LAST UPDATED April 4, 2022
The following is the first post in a three-part series surrounding bot detection and neutralization based on botnet analysis. The series will begin by addressing commodity form/comment spam.
One of the unfortunate realities of running a site on the Internet is the amount of “background noise” — the automated, unsophisticated, poorly targeted attacks, which make up the bulk of malicious web traffic. For the sake of this series, we’re calling this ‘botnet’ traffic.

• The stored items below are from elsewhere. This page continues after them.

Lemma kstep_inv ps c c' : kstep c c' → kinv ps c → kinv ps c'.
Proof.
  intros Hs (fl & Hk & Hdis & Hall & Hpg). destruct Hs as [s s' p held E Hp|s s' held E|s s' p held Hin E|s p a x held Hin Ha];
    simpl in *.
  - pose proof (kalloc_ok end_ _ _ Hk) as Ha. destruct fl as [|q fl]; [congruence|].
    destruct Ha as (next & E' & Hk'). rewrite E in E'. injection E' as -> ->.
    pose proof (ko_nodup _ _ _ Hk) as [? _]%NoDup_cons. pose proof (ko_pages _ _ _ Hk) as [? _]%Forall_cons.
    exists fl. split; [done|]. simpl in *. set_solver.
  - pose proof (kalloc_ok end_ _ _ Hk) as Ha. destruct fl as [|q fl].
    + rewrite E in Ha. injection Ha as ->. by exists [].
    + destruct Ha as (next & E' & Hk'). rewrite E in E'. injection E' as E0 _.
      pose proof (ko_pages _ _ _ Hk) as [Hq _]%Forall_cons. apply page_ok_range in Hq. lia.
  - destruct (kfree_ok end_ s fl p Hk (Hpg p Hin)) as (m & E' & Hk' & _); [set_solver|].
    rewrite E in E'. injection E' as ->. exists (p :: fl). split; [done|]. simpl.
    split; [set_solver|]. split; [|set_solver]. rewrite <- Hall. apply set_eq. intros q.
    destruct (decide (q = p)); set_solver.
  - exists fl. split; [|done]. apply kmem_ok_ram; [done|..].
    + intros q b Hq Hb. apply lookup_insert_ne. intros <-.
      assert (page_ok end_ q) as Hqo.
      { pose proof (ko_pages _ _ _ Hk) as Hps. rewrite Forall_forall in Hps. by apply Hps. }
      assert (p = q) as -> by (by eapply page_disjoint; eauto). set_solver.
    + intros b [y Hb]. destruct (decide (a = b)) as [->|];
        [rewrite lookup_insert_eq|rewrite lookup_insert_ne by done]; eauto.
Qed.

Lemma kreachable_inv ps c : kreachable ps c → kinv ps c.
Proof.
  intros (c0 & (Hh & fl & Hk & Hfl) & Hr).
  assert (kinv ps c0) as Hi.
  { exists fl. rewrite Hh. split; [done|]. set_solver. }
  clear Hh Hk Hfl fl. induction Hr; eauto using kstep_inv.
Qed.

(** C21: [kalloc] never hands out a page twice.  After any sequence of
    allocations, frees and writes into held pages, it returns a page of the
    pool that nobody holds, without touching memory, and returns 0 only when
    every page of the pool is held. *)
Theorem kalloc_fresh ps s held :
  kreachable ps (KConf s held) →
  ∃ p s', kalloc s = Ok p s' ∧ ram s' = ram s ∧
    (p = 0 ∧ held = ps ∨ p ≠ 0 ∧ page_ok end_ p ∧ p ∈ ps ∧ p ∉ held).
Proof.
  intros (fl & Hk & Hdis & Hall & Hpg)%kreachable_inv. simpl in *.
  pose proof (kalloc_ok end_ _ _ Hk) as Ha. destruct fl as [|p fl].
  - exists 0, s. split; [done|]. split; [done|]. left. simpl in Hall. set_solver.
  - destruct Ha as (next & E & Hk'). eexists p, _. split; [exact E|]. split; [done|]. right.
    pose proof (ko_pages _ _ _ Hk) as [Hp _]%Forall_cons. simpl in *.
    split; [apply page_ok_range in Hp; lia|]. split; [done|]. set_solver.
Qed.
(** What a read delivers: the first [n] bytes, or all there are. *)
Lemma piperead_loop_ok n p :
  pipe_ok p →
  let r := piperead_loop n p in
  pipe_ok r.2 ∧ p_readopen r.2 = p_readopen p ∧ p_writeopen r.2 = p_writeopen p ∧
  r.1 = take n (content p) ∧ content r.2 = drop n (content p).
Proof.
  revert p. induction n as [|n IH]; intros p Hp; simpl; [done|].
  rewrite is_empty_count by done. destruct (Z.eqb_spec (pcount p) 0) as [He|He]; simpl.
  - assert (content p = []) as E by (apply nil_length_inv; pose proof (length_content p); lia).
    rewrite E. done.
  - pose proof (count_range p). destruct (IH (take_byte p)) as (Hok & Hro & Hwo & H1 & H2).
    { apply take_byte_ok; [done|lia]. }
    fold (take_byte p). rewrite (content_take p) by (done || lia). simpl.
    split_and!; try done. by rewrite H1.
Qed.

(** ** Readers and writers *)

(** A call of pipewrite: with its first argument, and whether it has not run
    yet, sleeps or has been woken with [rest] to store, or has returned [z],
    in a process that was then killed or not. *)
Inductive wstate := WNew | WAsleep (rest : list Z) | WAwake (rest : list Z) | WDone (z : Z) (killed : bool).
Record wcall := WCall { w_arg : list Z; w_st : wstate }.

(** A call of piperead for [r_n] bytes. *)
Inductive rstate := RAsleep | RAwake | RDone (z : Z) (bytes : list Z).
Record rcall := RCall { r_n : Z; r_st : rstate }.

(** The pipe and the calls; the bytes that appeared in the ring and those
    that were delivered so far, in order, each with the number of its call. *)
Record pconf := PConf {
  pc_p : pipe;
  pc_w : list wcall;
  pc_r : list rcall;
  pc_sent : list (nat * Z);
  pc_rcvd : list (nat * Z);
}.

Definition tag (k : nat) (l : list Z) : list (nat * Z) := pair k <$> l.
Definition bytes_of (k : nat) (l : list (nat * Z)) : list Z := (filter (λ x, x.1 = k) l).*2.
(* ===== verification/Disk.v ===== *)
(** * Buffers and the disk under them (buf.h, memide.c)

    [buf] is the [struct buf] of buf.h.  [Disk] is what the buffer cache
    relies on: a routine [iderw] that synchronises one buffer with the disk.
    memide.c implements it on an in-memory image. *)

From S2P Require Import Prelude Params.

(** The contents of one disk block: [BSIZE] bytes. *)
Abbreviation block := (list Z).

(** ** Flag words *)

Definition B_BUSY : Z := 1.
Definition B_VALID : Z := 2.
Definition B_DIRTY : Z := 4.

(** [flags & k] as a C condition. *)
Definition flag (f k : Z) : bool := negb (Z.land f k =? 0).

Lemma flag_testbit f i : 0 ≤ i → flag f (2 ^ i) = Z.testbit f i.
Proof.
  intros Hi. unfold flag. destruct (Z.eqb_spec (Z.land f (2 ^ i)) 0) as [E|E]; simpl.
  - apply (f_equal (λ z, Z.testbit z i)) in E.
    rewrite Z.land_spec, Z.pow2_bits_true, andb_true_r, Z.bits_0 in E by lia. done.
  - destruct (Z.testbit f i) eqn:T; [done|]. exfalso. apply E.
    apply Z.bits_inj_iff'. intros j Hj. rewrite Z.land_spec, Z.bits_0.
    destruct (decide (i = j)) as [->|]; [by rewrite T|].
    rewrite Z.pow2_bits_false by lia. by rewrite andb_false_r.
Qed.

(** The flag bits of the kernel's flag words. *)
Definition is_flag (k : Z) : bool := (k =? 1) || (k =? 2) || (k =? 4).

Lemma is_flag_pow k : is_flag k = true → ∃ i, 0 ≤ i ∧ k = 2 ^ i.
Proof.
  unfold is_flag. rewrite !orb_true_iff, !Z.eqb_eq.
  intros [[->| ->]| ->]; [exists 0|exists 1|exists 2]; lia.
Qed.

Lemma flag_or f a b :
  is_flag a = true → is_flag b = true → flag (Z.lor f a) b = (a =? b) || flag f b.
Proof.
  intros (i & Hi & ->)%is_flag_pow (j & Hj & ->)%is_flag_pow.
  rewrite !flag_testbit, Z.lor_spec, orb_comm by done. f_equal.
  destruct (Z.eqb_spec (2 ^ i) (2 ^ j)) as [E|E].
  - apply Z.pow_inj_r in E; [|lia..]. subst. by apply Z.pow2_bits_true.
  - apply Z.pow2_bits_false. by intros ->.
Qed.

Lemma flag_clear f a b :
  is_flag a = true → is_flag b = true →
  flag (Z.land f (Z.lnot a)) b = negb (a =? b) && flag f b.
Proof.
  intros (i & Hi & ->)%is_flag_pow (j & Hj & ->)%is_flag_pow.
  rewrite !flag_testbit, Z.land_spec, Z.lnot_spec, andb_comm by done. do 2 f_equal.
  destruct (Z.eqb_spec (2 ^ i) (2 ^ j)) as [E|E].
  - apply Z.pow_inj_r in E; [|lia..]. subst. by apply Z.pow2_bits_true.
  - apply Z.pow2_bits_false. by intros ->.
Qed.

Lemma flag_self a : is_flag a = true → flag a a = true.
Proof.
  intros (i & Hi & ->)%is_flag_pow. rewrite flag_testbit by done. by apply Z.pow2_bits_true.
Qed.

(** ** struct buf *)

(** The list pointers are indices into the buffer array (Bio.v). *)
Record buf := Buf {
  b_flags : Z;
  b_dev : Z;
  b_blockno : Z;
  b_prev : nat;
  b_next : nat;
  b_data : block;
}.

Definition set_flags (f : Z) (b : buf) : buf :=
  Buf f (b_dev b) (b_blockno b) (b_prev b) (b_next b) (b_data b).
Definition set_data (d : block) (b : buf) : buf :=
  Buf (b_flags b) (b_dev b) (b_blockno b) (b_prev b) (b_next b) d.
Definition set_prev (i : nat) (b : buf) : buf :=
  Buf (b_flags b) (b_dev b) (b_blockno b) i (b_next b) (b_data b).
Definition set_next (i : nat) (b : buf) : buf :=
  Buf (b_flags b) (b_dev b) (b_blockno b) (b_prev b) i (b_data b).

Definition busy (b : buf) : bool := flag (b_flags b) B_BUSY.
Definition valid (b : buf) : bool := flag (b_flags b) B_VALID.
Definition dirty (b : buf) : bool := flag (b_flags b) B_DIRTY.

(** ** What the buffer cache relies on *)

(** [dcontent d] is what is on the disk, [dwrites d] the block writes that
    have reached it since boot, oldest first. *)
Class Disk (D : Type) := {
  iderw : buf → M D buf;
  dcontent : D → gmap Z block;
  dwrites : D → list (Z * block);
  dok : D → Prop;
  (** A buffer that is neither valid nor dirty is filled from the disk. *)
  iderw_read d b x :
    dok d → busy b = true → valid b = false → dirty b = false → b_dev b = ROOTDEV →
    dcontent d !! b_blockno b = Some x →
    ∃ d', iderw b d = Ok (set_flags (Z.lor (b_flags b) B_VALID) (set_data x b)) d' ∧
      dok d' ∧ dcontent d' = dcontent d ∧ dwrites d' = dwrites d;
  (** A dirty buffer is written to its block. *)
  iderw_write d b x :
    dok d → busy b = true → dirty b = true → b_dev b = ROOTDEV →
    dcontent d !! b_blockno b = Some x →
    ∃ d', iderw b d =
        Ok (set_flags (Z.lor (Z.land (b_flags b) (Z.lnot B_DIRTY)) B_VALID) b) d' ∧
      dok d' ∧ dcontent d' = <[b_blockno b := b_data b]> (dcontent d) ∧
      dwrites d' = dwrites d ++ [(b_blockno b, b_data b)];
}.

(** ** memide.c: the disk is an array of blocks in memory *)

Module Memide.
(** [memdisk] maps block [i] to the [BSIZE] bytes at [memdisk + i*BSIZE];
    [writes] records the order in which blocks were written. *)
Record state := State {
  memdisk : gmap Z block;
  disksize : Z;
  writes : list (Z * block);
}.

(** [img] is the linked file system image, cut into blocks, and [size] the
    address of the symbol that gives its length in bytes. *)
Definition ideinit (img : gmap Z block) (size : Z) : state :=
  State img (s32 (u32 size `div` BSIZE)) [].

Definition iderw (b : buf) : M state buf := λ s,
  if negb (flag (b_flags b) B_BUSY) then Panic "iderw: buf not busy"
  else if Z.land (b_flags b) (Z.lor B_VALID B_DIRTY) =? B_VALID
    then Panic "iderw: nothing to do"
  else if negb (b_dev b =? 1) then Panic "iderw: request not for disk 1"
  else if disksize s <=? b_blockno b then Panic "iderw: block out of range"
  else if flag (b_flags b) B_DIRTY then
    let b := set_flags (Z.land (b_flags b) (Z.lnot B_DIRTY)) b in
    Ok (set_flags (Z.lor (b_flags b) B_VALID) b)
       (State (<[b_blockno b := b_data b]> (memdisk s)) (disksize s)
          (writes s ++ [(b_blockno b, b_data b)]))
  else
    match memdisk s !! b_blockno b with
    | None => Fault
    | Some p =>
        let b := set_data p b in
        Ok (set_flags (Z.lor (b_flags b) B_VALID) b) s
    end.

(** The image holds exactly the blocks below [disksize]. *)
Definition image_ok (s : state) : Prop :=
  ∀ b, is_Some (memdisk s !! b) ↔ 0 ≤ b < disksize s.

Lemma flags_read f :
  flag f B_DIRTY = false → flag f B_VALID = false →
  (Z.land f (Z.lor B_VALID B_DIRTY) =? B_VALID) = false.
Proof.
  intros Hd Hv. apply Z.eqb_neq. intros E.
  change B_VALID with (2 ^ 1) in *. rewrite flag_testbit in Hv by done.
  apply (f_equal (λ z, Z.testbit z 1)) in E. rewrite Z.land_spec, Hv in E. done.
Qed.

Lemma flags_write f :
  flag f B_DIRTY = true → (Z.land f (Z.lor B_VALID B_DIRTY) =? B_VALID) = false.
Proof.
  intros Hd. apply Z.eqb_neq. intros E.
  change B_DIRTY with (2 ^ 2) in *. rewrite flag_testbit in Hd by done.
  apply (f_equal (λ z, Z.testbit z 2)) in E. rewrite Z.land_spec, Hd in E. done.
Qed.

#[global] Program Instance memide_disk : Disk state := {|
  Disk.iderw := iderw;
  dcontent := memdisk;
  dwrites := writes;
  dok := image_ok;
|}.
Next Obligation.
  intros d b x Hok Hb Hv Hd Hdev Hx. exists d. split; [|done].
  assert (0 ≤ b_blockno b < disksize d) as Hr by (apply Hok; by eexists).
  unfold busy, valid, dirty in *. unfold iderw.
  rewrite Hb, flags_read, Hdev, Hd, Hx by done. simpl.
  destruct (Z.leb_spec (disksize d) (b_blockno b)); [lia|]. done.
Qed.
Next Obligation.
  intros d b x Hok Hb Hd Hdev Hx. eexists. split.
  - assert (0 ≤ b_blockno b < disksize d) as Hr by (apply Hok; by eexists).
    unfold busy, valid, dirty in *. unfold iderw.
    rewrite Hb, flags_write, Hdev, Hd by done. simpl.
    destruct (Z.leb_spec (disksize d) (b_blockno b)); [lia|]. done.
  - split_and!; [|done..]. intros b'. simpl. rewrite <- (Hok b').
    destruct (decide (b_blockno b = b')) as [<-|]; [|by rewrite lookup_insert_ne].
    rewrite lookup_insert_eq. split; eauto.
Qed.
End Memide.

Detecting Bot Behavior – Form Spam
The Behavior
We’ve written before about active interrogation as a method for distinguishing bots from human users, but sometimes telling the two apart can require much lower precision and zero active measures.
Tracking Spammers
Form spam looks very different from legitimate use of the forms — where a legitimate user will post once or twice, at a rate consistent with hand-typing messages, consistent with, you know, having other things to do, sleeping, etc. A spammer or commodity bot, on the other hand, just doesn’t look right. POSTs are sustained, even at a low rate, the content doesn’t match the site it’s posted to, and they overwhelmingly include links.
Some form spam examples:
comment=
331>Air+Max+90+Gialle +Make+existence+skills+an+element+of+your+home+schooling+encounter.
+Training+a+young+child+to+harmony+a+checkbook,+prepare+a+dish+or+shingle+a+roof+top+
has+many+worth.+Moreover,+various+subject+areas,+which+include+math+concepts,+looking+
at+and+technology+may+be+incorporated+into+these+ability+lessons.+It+is+a+smart+way+for
+a+child+to+have+genuine-world+encounter,+achieve+a+valuable+expertise+and+require+a+
hands-on+strategy+to+their+discovering+path. +http://www.some-more-spam[.]com/balenciaga
-envelope-clutch-with-strap-review-545.html +Engage+in+golf+using+a+buddy+rather+than+single+
if+you+really+want+to+boost+your+video+game.+Not+only+will+you+be+capable+of+talk+about+tips+
and+phrases+of+assistance+having+a+close+friend,+and+viceversa,+but+there’s+yet+another+tiny+
rivalry+there+that+will+draw+out+the+most+effective+within+you.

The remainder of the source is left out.